Intervenendo a State of the Union, l’evento organizzato dall’Istituto Europeo Universitario di Fiesole, il Presidente della Commissione Europea ha ricordato la figura di di Don Lorenzo Milani e la Scuola di Barbiana
Per prima cosa ha ringraziato l’Italia con la sua presa di posizione all’inizio della pandemia, quando lanciò il suo appello all‘Europa. Gli italiani, infatti, attraverso l’iniziativa dell’ex primo ministro Giuseppe Conte, chiesero solidarietà e l’intervento dell’Unione Europea dinanzi ai gravi problemi causati dall’emergenza sanitaria: «L’Italia aveva ragione, l’Europa doveva intervenire. E questo è quello che abbiamo fatto». Poi ha continuato il suo discorso con il toccante ricordo di un grande italiano.
«A pochi chilometri da Firenze – ha affermato von der Leyen – nel paese di Barbiana, negli anni ’60, un giovane insegnante usò due semplici parole in inglese nella sua Scuola: I care. Sono le due parole più importanti da imparare. I care, significa mi faccio carico delle responsabilità. Quest’anno da parte di milioni di europei la reazione è stata questa. Dev’essere il motto europeo in quanto è la lezione più importante di tutta la crisi pandemica».
«Accolgo con grande entusiasmo le parole della Presidente della Commissione Europea nel suo discorso sullo stato dell’Unione – sono state le parole del Ministro Bianchi –. Don Milani è uno dei grandi modelli educativi della Scuola italiana che ha lasciato un segno costruttivo nella nostra Comunità. Con il suo esempio, la sua passione e la sua determinazione, ha tracciato una strada per parlare a quei giovani di cui nessuno si stava prendendo cura, mostrando, nei fatti, che l’istruzione è per tutti e non solo per chi se lo può permettere».

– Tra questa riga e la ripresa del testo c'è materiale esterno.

(** The count of the code is the count of the invariant. *)
Lemma active_count m : _active_job_count_locked m = len (filter (is_active (keys m)) (table m)).
Proof.
  unfold _active_job_count_locked, jobs. induction (table m) as [|[i l] t IH]; [done|]. cbn [omap list_omap].
  assert (Ha : is_active (keys m) (i, l) <->
    match rows m !! l with Some r => is_terminal (status (job r)) = false | None => False end).
  { unfold is_active, keys. cbn. rewrite list_lookup_fmap. by destruct (rows m !! l). }
  rewrite (filter_cons (is_active (keys m))). unfold job_at at 1. cbn [snd]. revert Ha. destruct (rows m !! l) as [r|]; cbn [fmap option_fmap option_map]; intros Ha.
  - rewrite filter_cons. cbn [snd]. do 2 case_decide; rewrite ?len_cons; tauto || lia.
  - case_decide; [tauto|]. exact IH.
Qed.

(** ** Evolution over any step *)

(** What every step keeps of a job: in particular, a finished job stays
    finished and its worker is not started again. *)
Record kext (k k' : Key) : Prop := {
  ext_spec : k_spec k' = k_spec k;
  ext_event : k_event k = true -> k_event k' = true;
  ext_cancelled : k_cancelled k = true -> k_cancelled k' = true;
  ext_injected : k_injected k = true -> k_injected k' = true;
  ext_terminal : is_terminal (k_status k) = true -> is_terminal (k_status k') = true /\ k_worker k' = k_worker k;
}.

Lemma kstep_ext k k' : kstep k k' -> kext k k'.
Proof. intros []. split; auto. Qed.

Lemma kext_refl k : kext k k.
Proof. by split. Qed.

Definition keys_ext (m m' : Manager) : Prop :=
  forall l k, keys m !! l = Some k -> exists k', keys m' !! l = Some k' /\ kext k k'.

Lemma keys_ext_quiet m m' : quiet m m' -> keys_ext m m'.
Proof. intros Hq l k Hk. eapply quiet_then in Hk as (k' & ? & ?); [|done]. eauto using kstep_ext. Qed.

Lemma keys_ext_same m m' : rows m' = rows m -> keys_ext m m'.
Proof. intros E l k Hk. exists k. unfold keys. rewrite E. split; [done|apply kext_refl]. Qed.

Lemma keys_ext_app m m' r : rows m' = rows m ++ r -> keys_ext m m'.
Proof.
  intros E l k Hk. exists k. unfold keys. rewrite E, map_app. split; [|apply kext_refl]. by apply lookup_app_l_Some.
Qed.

Ma ci verrebbe da dire: non dimentichiamo, a quei tempi, cosa è stata capace di fare la politica italiana, complici la Chiesa ed il mondo delle Istituzioni, nei confronti di un giovane prete, figlio della colta borghesia fiorentina. Don Milani, grande intellettuale, in realtà, per tutta la vita è stato un ‘emarginato‘ al servizio degli emarginati. Per le sue idee ‘rivoluzionarie‘ fu processato per apologia di reato ed, in seguito, assolto e scagionato per le sue presunte colpe, anche se un ‘illuminato’ Pubblico Ministero dell’epoca ebbe modo di ribaltare la sentenza di primo grado, condannandolo post-mortem.